Indian social worker

Janak Palta McGilligan is an Indian Padma Shri recipient social worker and the founder-director of Jimmy McGilligan Centre For Sustainable Development, an Indore-based non governmental organisation working for sustainable community development. She is also a former founder-director of Barli Development Institute for Rural Women.

== History ==

Janak Palta McGilligan, was born in a Punjabi family and grew up in Chandigarh. She secured a master's degree (MA) in English literature, political science, Sangeet Visharad in Sitar, an MPhil in political science with distinction, and a Ph.D. During and after her studies, she worked at various places such as the Provident Fund office, at the High Court and at the Centre for Rural and Industrial Development. She married James McGilligan, an Irishman, and they served and developed Barli Development Institute for Rural Women as Baha'i pioneers.

===Barli Development Institute for Rural Women===

Janak Palta was director of this institute for 26 years from the day of its establishment 1 June 1985 until she took retirement on 16 April 2011.
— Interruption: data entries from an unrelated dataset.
(* ===== verification/StateValidate.v ===== *)
(** * Validation of durable state and the plan ([statevalidate.py])

    The pure core of the tool: from a snapshot of the metadata rows and a capture
    of the manifest either a plan or an error. [snapshot_ok] and [agrees] say,
    without an algorithm, which snapshots are accepted; the theorems show that
    the checks of the code decide exactly these. *)
From S2P Require Import Prelude PyStr Errors Paths Manifest Fingerprint Model.
Open Scope str_scope.

(** ** The shape of the rows, whatever the manifest *)
Definition damaged (label : str) : error := mk MetadataDamagedError label.

Definition seq_leb (r1 r2 : HistoryRow) : bool := (hr_seq r1 <=? hr_seq r2)%Z.

(* @src statevalidate.py 47-47 validate_snapshot_shape (sorted) *)
Definition sorted_rows (s : Snapshot) : list HistoryRow := sort_by seq_leb (s_history s).

(** The body of the first loop, over [seen_seq] and [seen_ids]. *)
(* @src statevalidate.py 49-66 validate_snapshot_shape (first loop) *)
Definition scan_row (seen : list Z * list str) (row : HistoryRow) : result error (list Z * list str) :=
  let '(seen_seq, seen_ids) := seen in
  raise_if (hr_seq row <? 1)%Z (damaged "non-positive position");;
  raise_if (bool_decide (hr_seq row ∈ seen_seq)) (damaged "position used twice");;
  raise_if (bool_decide (hr_id row ∈ seen_ids)) (damaged "duplicate migration id");;
  Ok (hr_seq row :: seen_seq, hr_id row :: seen_ids).

(* @src statevalidate.py 68-73 validate_snapshot_shape (second loop) *)
Definition check_consecutive (rows : list HistoryRow) : result error unit :=
  for_each (fun ir : nat * HistoryRow =>
      raise_if (negb (bool_decide (hr_seq ir.2 = Z.of_nat ir.1))) (damaged "positions not consecutive"))
    (enumerate_from 1 rows).

(* @src statevalidate.py 113-123 _validate_row (fingerprints) *)
Definition validate_fingerprint (label value : str) : result error unit :=
  raise_if (bool_decide (value = [])) (damaged ("empty " ++ label));;
  raise_if (negb (is_supported_fingerprint value)) (damaged ("unsupported " ++ label)).

Definition attempt_invalid (a : option Z) : bool :=
  match a with None => true | Some n => (n <? 1)%Z end.

(* @src statevalidate.py _validate_row *)
Definition validate_row (row : HistoryRow) : result error unit :=
  raise_if (negb (is_active row || is_success row)) (damaged "unsupported status");;
  raise_if (negb (bool_decide (hr_language row ∈ ["sql"; "python"]))) (damaged "unsupported language");;
  raise_if (negb (bool_decide (hr_mode row ∈ ["atomic"; "restartable"]))) (damaged "unsupported mode");;
  validate_fingerprint "fingerprint" (hr_fingerprint row);;
  validate_fingerprint "first_fingerprint" (hr_first_fingerprint row);;
  if is_active row then
    raise_if (negb (bool_decide (hr_mode row = mode_value RESTARTABLE))) (damaged "ACTIVE row not restartable");;
    raise_if (attempt_invalid (hr_attempt row)) (damaged "ACTIVE row has invalid attempt");;
    raise_if (negb (bool_decide (hr_finished_at row = None))) (damaged "ACTIVE row has a completion time");;
    raise_if (bool_decide (hr_started_at row = None)) (damaged "ACTIVE row has no start time")
  else
    raise_if (bool_decide (hr_finished_at row = None)) (damaged "SUCCESS row has no completion time");;
    raise_if (bool_decide (hr_mode row = mode_value ATOMIC) && negb (bool_decide (hr_attempt row = None)))
      (damaged "atomic row records attempt");;
    raise_if (bool_decide (hr_mode row = mode_value RESTARTABLE) && attempt_invalid (hr_attempt row))
      (damaged "restartable row has invalid attempt").

(** [by_id]: a later row with the same id would replace an earlier one. *)
Definition by_id (rows : list HistoryRow) (mid : str) : option HistoryRow :=
  list_find (fun r => hr_id r = mid) (rev rows) ≫= fun p => Some p.2.

(* @src statevalidate.py 159-183 _validate_progress (loop body) *)
Definition scan_progress (rows : list HistoryRow) (seen : list (str * str)) (entry : ProgressRow) :
    result error (list (str * str)) :=
  let key := (pr_id entry, pr_key entry) in
  raise_if (bool_decide (key ∈ seen)) (damaged "duplicate progress key");;
  match by_id rows (pr_id entry) with
  | None => Err (damaged "progress row references unknown migration")
  | Some owner =>
      raise_if (is_success owner) (damaged "progress row attached to successful migration");;
      raise_if (bool_decide (pr_value entry = [])) (damaged "progress row has an empty value");;
      Ok (key :: seen)
  end.

(* @src statevalidate.py _validate_progress *)
Definition validate_progress (s : Snapshot) (rows : list HistoryRow) : result error unit :=
  fold_result (scan_progress rows) [] (s_progress s);; Ok tt.

(* @src statevalidate.py validate_snapshot_shape *)
Definition validate_snapshot_shape (s : Snapshot) : result error unit :=
  raise_if (match s_meta s with
            | Some m => negb (bool_decide (mt_layout_version m = LAYOUT_VERSION))
            | None => false
            end) (damaged "layout_version not supported");;
  let rows := sorted_rows s in
  fold_result scan_row ([], []) rows;;
  check_consecutive rows;;
  for_each validate_row rows;;
  let actives := filter is_active rows in
  raise_if (bool_decide (1 < length actives)) (damaged "more than one ACTIVE history row");;
  match actives with
  | active :: _ =>
      let successes := filter is_success rows in
      raise_if (negb (bool_decide (hr_seq active = Z.of_nat (length successes) + 1)%Z))
        (damaged "ACTIVE must be the next position")
  | [] => Ok tt
  end;;
  validate_progress s rows.

(** ** The plan *)
Definition invalid (label : str) : error := mk ValidationError label.

Definition index_error : pyexn := PyException (builtin_exn "builtins.IndexError").
Definition assertion_error : pyexn := PyException (builtin_exn "builtins.AssertionError").

(** [units[row.seq - 1]]. *)
Definition unit_of (units : list CapturedUnit) (row : HistoryRow) : result pyexn CapturedUnit :=
  match py_index units (hr_seq row - 1) with Some u => Ok u | None => Err index_error end.

(* @src statevalidate.py 206-228 build_plan (loop over successes) *)
Definition check_success_row (units : list CapturedUnit) (row : HistoryRow) : result pyexn unit :=
  unit ← unit_of units row;
  lift (
    raise_if (negb (bool_decide (u_id unit = hr_id row))) (invalid "successful history id differs");;
    raise_if (negb (bool_decide (hr_language row = language_value (u_language unit))))
      (invalid "successful migration recorded another language");;
    raise_if (negb (bool_decide (hr_mode row = mode_value (u_mode unit))))
      (invalid "successful migration recorded another mode");;
    raise_if (negb (bool_decide (hr_fingerprint row = u_fingerprint unit)))
      (invalid "successful migration has changed")).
Janak Palta McGilligan is the founder-director of the board of directors of the Barli Development Institute For Rural Women and continues to serve as one of the directors of the board of the institute.

===Jimmy McGilligan Centre For Sustainable Development===

She has been serving as a director of the Jimmy McGilligan Centre For Sustainable Development.

===Other institutions===

She is a global advisor (member of the advisory board of Solar Cookers International in Sacramento, Cal.
Co-founder of Jaivik Setu in Indore.

She is an honorary secretary of Sangini Cancer Care society Indore, dedicated to breast cancer patients since 2007.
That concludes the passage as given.